Copy exactly the lines that run from the one containing "- intros r Hr. unfold" through the end of the entries, both ends included.
* * *
(** The part up to the requests in line, and the line cleared. *)
Lemma wp_services_before {B} (v : services) (l w0 : list Z) (s : session) (f : filling) (force : bool)
    (k : filling -> M session B) (Q : B -> session -> Prop) :
  let before := opt_list (bindDcKeyRequest v) ++ opt_list (pingRequest v) ++ l in
  let later := opt_list (stateRequest v) ++ opt_list (resendRequest_ v) ++ opt_list (ackRequest v)
    ++ opt_list (httpWaitRequest v) in
  inv (l ++ w0) s -> services_ok (l ++ w0) s v ->
  fresh (length (service_refs v) + length l) (l ++ w0) s (bigMsgId f) ->
  (forall f' s' ids afters,
     progress 0 (l ++ w0) w0 s s' before later
       (plain (opt_list (bindDcKeyRequest v)) ++ plain (opt_list (pingRequest v)) ++ afters) f f' ->
     invocations (service_refs v) s s' [] l afters -> sentIds f' = sentIds f ++ ids ->
     Forall2 (fun r m => haveSent (tb s') !! m = Some r) l ids -> (sendAll e = true -> toSend (tb s') = ∅) ->
     wp (k f') Q s') ->
  wp (f <- placeService msg_id fuel f false (bindDcKeyRequest v) (fun msgId _ => set_bind e msgId) true ;;
      f <- placeService msg_id fuel f force (pingRequest v) (fun msgId _ => set_ping msgId) true ;;
      f <- placeRequests msg_id kCurrentLayer initWrapper fuel e force f l ;;
      (if sendAll e then modify (set_tb (set_toSend ∅)) else ret tt) ;;; k f) Q s.
Proof.
  intros before later H Hv F1 HQ. destruct (placed_fresh v l w0 s H Hv) as [Hnd Hin]. destruct Hv as [Hown Hbind].
  assert (own_requests v ≡ₚ opt_list (pingRequest v) ++ later) as Eown by (unfold own_requests, later; solve_Permutation).
  rewrite service_refs_own, length_app, (Nat.add_comm (length (own_requests v))), <- Nat.add_assoc in F1.
  apply wp_bind. eapply (place_service_spec (length (own_requests v) + length l) (l ++ w0)); [done|exact F1| | |].
  { intros r Hr. destruct (Hbind r Hr) as ((d & Hd & Hnl & _) & Hl & _). eauto. }
  { apply note_unseen_bind. }
  intros f2 s2 H2 K2 F2 G2 S2.
  assert (progress (length l) (l ++ w0) (l ++ w0) s s2 (opt_list (bindDcKeyRequest v))
    (opt_list (pingRequest v) ++ later) (plain (opt_list (bindDcKeyRequest v))) f f2) as P2.
  { split; [done|done|by rewrite <- (Permutation_length Eown)|done|].
    eapply pending_keeps; [exact K2| |by eapply pending_perm]. intros r Hr Hr'%elem_opt_list.
    destruct (Hbind r Hr') as (_ & _ & _ & Hn). apply Hn. by rewrite Eown. }
  unfold placed in Hnd, Hin. fold later in Hnd, Hin.
  apply wp_bind. eapply progress_service; [exact P2| |apply note_unseen_ping|].
  { intros r Hr. split; [|apply Hin; rewrite !elem_of_app; auto]. intros Hr'.
    apply NoDup_app in Hnd as (_ & Hd & _). apply (Hd r Hr'), elem_of_app. by left. }
  intros f3 s3 P3 S3 K23. destruct (P3) as [H3 K3 F3 G3 T3].
  apply wp_bind. apply (place_requests_spec (length later) l w0); [done|by rewrite Nat.add_comm|].
  intros f4 s4 H4 K4 F4 (afters & G4 & Hi) (ids & Eids & Hids).
  assert (progress 0 (l ++ w0) w0 s s4 before later
    (plain (opt_list (bindDcKeyRequest v)) ++ plain (opt_list (pingRequest v)) ++ afters) f f4) as P4.
  { unfold before. rewrite app_assoc, (app_assoc (plain _)).
    eapply progress_step; [exact P3|exact K4|exact G4| |done|by rewrite Nat.add_0_r|].
    - intros r Hr. split; [|apply Hin; rewrite !elem_of_app; auto]. intros Hr'.
      rewrite app_assoc in Hnd. apply NoDup_app in Hnd as (_ & Hd & _). apply (Hd r Hr'), elem_of_app. by left.
    - eapply pending_keeps; [exact K4| |exact T3]. intros r Hr Hr'.
      destruct (proj2 T3 r Hr) as (d & _ & _ & Hn & _). apply Hn. left. apply elem_of_app. by left. }
  apply wp_bind, (wp_clear w0); [done|]. intros s5 H5 K5 F5 _ _ Hclear.
  apply (HQ f4 s5 ids afters); [| |by rewrite Eids, S3, S2| |done].
  2:{ apply (invocations_earlier (service_refs v) [] [] s s3); [by intros x ?%not_elem_of_nil| |].
      - apply map_subseteq_spec. apply (keeps_sent _ _ _ _ _ K3).
      - eapply invocations_keep; [exact H4|exact K5|by intros x ?%not_elem_of_nil|by intros x _ ?%not_elem_of_nil|apply Hi]. }
  - rewrite <- (app_nil_r before), <- (app_nil_r (plain _ ++ _)). eapply progress_step; [exact P4|exact K5|by apply grows_refl| |done| |].
    + by intros r ?%not_elem_of_nil.
    + apply F5, (progress_fresh _ _ _ _ _ _ _ _ _ _ P4).
    + eapply pending_keeps; [exact K5|by intros r _ ?%not_elem_of_nil|]. apply (progress_todo _ _ _ _ _ _ _ _ _ _ P4).
  - eapply Forall2_impl; [exact Hids|]. intros r m. apply (keeps_sent _ _ _ _ _ K5).
Qed.
(* ===== verification/SessionResend.v ===== *)
(** * Sending again and acknowledging

    What [resend], [resendAll], [clearOldContainers], [checkSentRequests],
    [requestsAcked] and [handleMsgsStates] do to the requests of a well-formed
    session: they do not fail, and a request that leaves the session was
    answered, or was acknowledged when nobody waits for its answer. *)

From S2P Require Import Prelude StateMonad ReceivedIds Requests RequestFacts Session SessionFacts SessionSend.

(** An environment in which nothing is sent. *)
Definition idle : env := mk_env 0 false false false false false false false None 0 0 (fun _ => []).

Section Resend.
Context {msg_id : nat -> Z} {limit : nat}.

#[local] Abbreviation used := (used msg_id limit).
#[local] Abbreviation inv := (inv msg_id limit).

(** ** Requests in transit *)

(** Well formed but for the requests [p], which are on their way to the line. *)
Record transit (p : list Z) (s : session) : Prop := {
  transit_inv : inv (p ++ in_line s) s;
  transit_line : forall k r d, toSend (tb s) !! k = Some r -> heap (tb s) !! r = Some d -> requestId d = k }.

Lemma transit_wf (s : session) : transit [] s <-> wf (msg_id := msg_id) (limit := limit) s.
Proof. split; intros [H1 H2]; by split. Qed.

Lemma inv_perm (w w' : list Z) (s : session) : w ≡ₚ w' -> inv w s -> inv w' s.
Proof.
  intros E [H1 H2 H3 H4 H5 [Hnd H6] H7].
  assert (forall r, held w' s r <-> held w s r) as Hh by (intros r; unfold held; by rewrite E).
  split; [done| | | |done| |done].
  - intros r Hr%Hh. by apply H2.
  - intros r r' d d' Hr%Hh Hr'%Hh. by apply H3.
  - intros r r' d d' Hr%Hh Hr'%Hh. by apply H4.
  - split; [by rewrite <- E|]. intros r m. rewrite <- E. apply H6.
Qed.

(** What sending again does to the requests: those in transit or in line
    change place, and nothing is lost. *)
Record resent (p p' : list Z) (s s' : session) : Prop := {
  resent_transit : transit p' s';
  resent_held : forall r, held (p' ++ in_line s') s' r <-> held (p ++ in_line s) s r;
  resent_data : forall r d, heap (tb s) !! r = Some d ->
    exists d', heap (tb s') !! r = Some d' /\ requestId d' = requestId d;
  resent_sent : forall m r, haveSent (tb s') !! m = Some r -> haveSent (tb s) !! m = Some r;
  resent_containers : sentContainers (tb s') ⊆ sentContainers (tb s);
  resent_generated : generated s' = generated s }.

Lemma resent_refl (p : list Z) (s : session) : transit p s -> resent p p s s.
Proof. intros. split; try done. intros r d Hd. by exists d. Qed.

Lemma resent_trans (p p' p'' : list Z) (s s' s'' : session) :
  resent p p' s s' -> resent p' p'' s' s'' -> resent p p'' s s''.
Proof.
  intros [T1 H1 D1 S1 C1 G1] [T2 H2 D2 S2 C2 G2]. split; [done| | |auto|by etrans|congruence].
  - intros r. by rewrite H2, H1.
  - intros r d Hd. destruct (D1 r d Hd) as (d' & Hd' & E'). destruct (D2 r d' Hd') as (d'' & Hd'' & E'').
    exists d''. split; [done|congruence].
Qed.

(** A state that differs in nothing of this. *)
Lemma resent_same (p : list Z) (s s' : session) :
  transit p s -> tb s' = tb s -> generated s' = generated s -> resent p p s s'.
Proof.
  intros [H Hl] E Eg. assert (forall r, held (p ++ in_line s') s' r <-> held (p ++ in_line s) s r) as Hh
    by (intros r; unfold held, in_line; by rewrite E).
  split; [|done|intros r d Hd; exists d; by rewrite E|by rewrite E|by rewrite E|done].
  destruct H as [H1 H2 H3 H4 H5 H6 H7]. split; [|by rewrite E].
  unfold in_line in *. rewrite E. split; rewrite ?E; try done.
  - intros r Hr. unfold held in Hr. rewrite E in Hr. destruct (H2 r Hr) as (d & Hd & Hn & Hu).
    exists d. unfold SessionFacts.used in *. by rewrite Eg.
  - intros r r' d d' Hr Hr'. unfold held in Hr, Hr'. rewrite E in Hr, Hr'. by apply H3.
  - intros r r' d d' Hr Hr'. unfold held in Hr, Hr'. rewrite E in Hr, Hr'. by apply H4.
  - intros m Hm. unfold SessionFacts.used in *. rewrite Eg. by apply H7.
Qed.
* * *
**RESPONSE TO THE TASK**:
  - intros r Hr. unfold held in Hr. rewrite E in Hr. destruct (H2 r Hr) as (d & Hd & Hn & Hu).
    exists d. unfold SessionFacts.used in *. by rewrite Eg.
  - intros r r' d d' Hr Hr'. unfold held in Hr, Hr'. rewrite E in Hr, Hr'. by apply H3.
  - intros r r' d d' Hr Hr'. unfold held in Hr, Hr'. rewrite E in Hr, Hr'. by apply H4.
  - intros m Hm. unfold SessionFacts.used in *. rewrite Eg. by apply H7.
Qed.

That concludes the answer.